Gonatopus clavipes is a species of small wasp in the family Dryinidae. It is a solitary wasp that superficially resembles an ant, and its larva is a parasitoid of leafhoppers in the subfamily Deltocephalinae. It has a Palearctic distribution, and within Europe parasitises at least eleven genera and thirty-one species of leafhopper.

==Description==
The adult G. clavipes is between 2.5 and 3.5 mm long. Males are winged but females are wingless. The maxillary palps have 4 to 5 joints. The body is black and parts of the head and pedicel are yellowish. The proximal ends of the leg joints are yellowish-brown and the distal parts brownish-black. The legs have short bristles on the inside and end in a claw. The front pair of legs are modified into chelae for gripping prey, although in this species, the chelae are relatively small.

==Ecology==
An adult female G. clavipes moves around the foliage hunting for a leafhopper, using her antennae in her search. When she finds one she pounces on it and grasps its hind legs, curling her abdomen upwards so as to be able to inject the prey with venom. This temporarily paralyses the leafhopper, and if it is the first one caught that day, the wasp eats part of it. With subsequent prey, she inserts a single egg into the abdomen between the tergites (hardened plates) with her ovipositor.
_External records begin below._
Lemma tell_available_spec s g first max new :
  inv s → Guid.wf g → ok first → ok max →
  ∃ s' tr, tell_available g first max new s = Done (tt, s') ∧ inv s' ∧ quiet s s' ∧
    calls (rd s') = calls (rd s) ++ tr ∧
    (tr = [] ∨ new = true ∧ tr = Available g first max :: (New <$> news tr)) ∧
    heard s g (SN.val first) (SN.val max) (news tr) ∧
    (new = true → is_Some (mp_listener (rd s)) →
      told s s' (filter (window g (SN.val first) (SN.val max)) (changes s)) (news tr)) ∧
    (is_Some (mp_listener (rd s)) → is_Some (mp_listener (rd s'))).
Proof.
  intros Hi Hg Hf Hm. unfold tell_available. rewrite (bind_step reader _ _ (rd s) s) by done.
  assert (∃ s' tr, Done (tt, s) = Done (tt, s') ∧ inv s' ∧ quiet s s' ∧ calls (rd s') = calls (rd s) ++ tr ∧
    (tr = [] ∨ new = true ∧ tr = Available g first max :: (New <$> news tr)) ∧
    heard s g (SN.val first) (SN.val max) (news tr) ∧
    mp_listener (rd s') = mp_listener (rd s)) as (s' & tr & Hend).
  { exists s, []. split_and!; [done|done|apply quiet_refl|by rewrite app_nil_r|by left|split; constructor|done]. }
  destruct (mp_listener (rd s)) as [l|] eqn:El.
  2: { exists s', tr. destruct Hend as (? & ? & ? & ? & ? & ? & Hl). rewrite Hl. by split_and!. }
  destruct new; cycle 1.
  { exists s', tr. destruct Hend as (? & ? & ? & ? & ? & ? & Hl). rewrite Hl. by split_and!. }
  clear s' tr Hend.
  destruct (on_data_available l g first max) as [[individual taken] l'] eqn:Eo.
  set (s1 := ReaderHistory.mkReaderHistory (ReaderHistory.hist s) (with_listener (rd s) (Some l'))).
  rewrite (bind_step (modify _) _ _ tt s1) by done. assert (inv s1) as Hi1 by by apply (inv_frame s).
  destruct (take_changes_inv taken s1 Hi1) as (s2 & E2 & Hi2 & Hq2 & Hl2). rewrite (bind_step _ _ _ _ _ E2).
  assert (calls (rd s2) = calls (rd s) ++ [Available g first max]) as Hc2.
  { unfold calls. rewrite Hl2, El. simpl. simpl in Eo. destruct (on_data_available l.2 g first max) as [[? ?] ?].
    by injection Eo as _ _ <-. }
  assert (quiet s s2) as Hq.
  { eapply quiet_trans; [|exact Hq2]. split_and!; [done..|]. exists (total_unread_ (rd s)), (pools (rd s)), (Some l').
    unfold s1, rd. simpl. by destruct (ReaderHistory.mp_reader s). }
  assert (patient → individual = true ∧ changes s2 = changes s) as Hpat.
  { intros [Hp _]. specialize (Hp l.2 g first max). simpl in Eo.
    destruct (on_data_available l.2 g first max) as [[? ?] ?]. simpl in Hp. injection Hp as -> ->.
    injection Eo as <- <- <-. split; [done|]. by injection E2 as <-. }
  destruct individual; cycle 1.
  { exists s2, [Available g first max]. split_and!; [done..|by right|split; constructor| |rewrite Hl2; by exists l'].
    intros _ _ Hp. by destruct (Hpat Hp). }
  rewrite (bind_step history _ _ (ReaderHistory.hist s2) s2) by done.
  destruct (notify_each_spec (length (changes s2)) g max first s2) as (s3 & t & E3 & Hi3 & Hq3 & Hl3 & Hc3 & Ht & Htold);
    [done|done|apply Hf|apply Hf|done|rewrite Hl2; by exists l'|apply length_filter|].
  exists s3, (Available g first max :: (New <$> t)).
  assert (news (Available g first max :: (New <$> t)) = t) as -> by apply news_new.
  split_and!; [exact E3|done|by eapply quiet_trans|by rewrite Hc3, Hc2, <-app_assoc|by right| | |done].
  - destruct Ht as [Hs Hall]. split; [done|]. eapply Forall_impl; [exact Hall|].
    intros c (Hc & Hrest). split; [|done]. eapply elem_of_sublist; [exact Hc|apply Hq].
  - intros _ _ Hp. destruct (Hpat Hp) as [_ Ec]. destruct (Htold Hp) as [-> ->]. by rewrite Ec.
Qed.

Lemma NotifyChanges_spec ndebug s i w :
  inv s → writers (rd s) !! i = Some w →
  ∃ s' m tr, NotifyChanges ndebug i s = Done (tt, s') ∧ inv s' ∧
    evolves s s' i (WriterProxy.with_notified w m) ∧ proxy_inv (WriterProxy.with_notified w m) ∧ SN.val m = low w ∧
    calls (rd s') = calls (rd s) ++ tr ∧ announced s w tr ∧
    (is_Some (mp_listener (rd s)) → told s s' (fresh s w) (news tr)) ∧
    (is_Some (mp_listener (rd s)) → is_Some (mp_listener (rd s'))).
Proof.
  intros Hi Hw. unfold NotifyChanges. rewrite (bind_step _ _ _ _ _ (the_proxy_at s i w Hw)). cbv zeta.
  destruct (notify_count ndebug s i w (λ first_seq new, tell_available (guid w) first_seq
    (WriterProxy.available_changes_max w) new) Hi Hw) as (first & m & -> & Hn & Em & Hfirst).
  pose proof (notified_inv s i w m Hi Hw Hn Em) as Hi1. set (s1 := during _ _ _ _ _) in *.
  assert (evolves s s1 i (WriterProxy.with_notified w m)) as He.
  { split_and!; [done..|]. exists (history_state_ (rd s1)), (total_unread_ (rd s1)), (pools (rd s)), (mp_listener (rd s)).
    done. }
  assert (calls (rd s1) = calls (rd s)) as Hc1 by done.
  pose proof (i_writers _ Hi) as [_ Hp _ _ _]. rewrite Forall_forall in Hp.
  destruct (Hp w (list_elem_of_lookup_2 _ _ _ Hw)) as (Hpw & _ & Hg).
  destruct (fresh s w) as [|c l] eqn:Ef.
  - exists s1, m, []. split_and!; [|done|done|apply Hn|done|by rewrite app_nil_r|apply announced_nil|done|done].
    unfold tell_available. rewrite (bind_step reader _ _ (rd s1) s1) by done. by destruct (mp_listener _).
  - destruct (Hfirst ltac:(done)) as [Hokf Evf].
    destruct (tell_available_spec s1 (guid w) first (WriterProxy.available_changes_max w) true)
      as (s' & tr & -> & Hi' & Hq & Hc & Htr & Hh & Htold & Hls); [done|done|done|apply (pi_low _ Hpw)|].
    exists s', m, tr. split_and!; [done|done|by eapply quiet_evolves|apply Hn|done|by rewrite Hc, Hc1| | |exact Hls].
    + split; [|by rewrite <-Evf].
      destruct Htr as [->|[_ Htr]]; [by left|]. right. exists first. by rewrite Ef.
    + intros Hl Hpat. destruct (Htold eq_refl Hl Hpat) as [-> ->]. split; [|done].
      rewrite <-Ef, Evf. done.
Qed.

(** ** What an operation delivers *)

(** The invariant is kept, no proxy forgets a number, and the changes the listener is
    told of by [tr] are complete, between what was notified before and after, and in
    the order of each writer. *)
Record delivers s s' (tr : list Call) : Prop := {
  d_inv : inv s';
  d_guids : guid <$> writers (rd s') = guid <$> writers (rd s);
  d_writers : ∀ w', w' ∈ writers (rd s') → ∃ w, w ∈ writers (rd s) ∧ guid w = guid w' ∧
    SN.val (WriterProxy.last_notified_ w) <= SN.val (WriterProxy.last_notified_ w') ∧ (∀ n, known w n → known w' n);
  d_calls : calls (rd s') = calls (rd s) ++ tr;
  d_news : Forall (λ c, is_fully_assembled c = true ∧ ∃ w w', w ∈ writers (rd s) ∧ w' ∈ writers (rd s') ∧
    guid w = writerGUID c ∧ guid w' = writerGUID c ∧
    SN.val (WriterProxy.last_notified_ w) < number c <= SN.val (WriterProxy.last_notified_ w')) (news tr);
  d_ordered : ∀ g, ordered g (news tr)
}.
The leafhopper soon recovers and carries on feeding. The wasp larva starts developing inside the abdomen of the host, but at about day five it makes its way outwards between two abdominal segments. It keeps its head inside its still-living host and creates a sac-like structure from its moulted skins, which protects the parts that protrude. Two or three weeks later it breaks its way out of this sac, feeds briefly on the leafhopper, and then descends to the ground, leaving its host's desiccated husk behind. It makes a cocoon at the base of a grass stalk where, if it is early in the year, it pupates, emerging as an adult insect some three to six weeks later. If it is late in the year, it remains as a larva and overwinters in the cocoon, pupating during the following spring.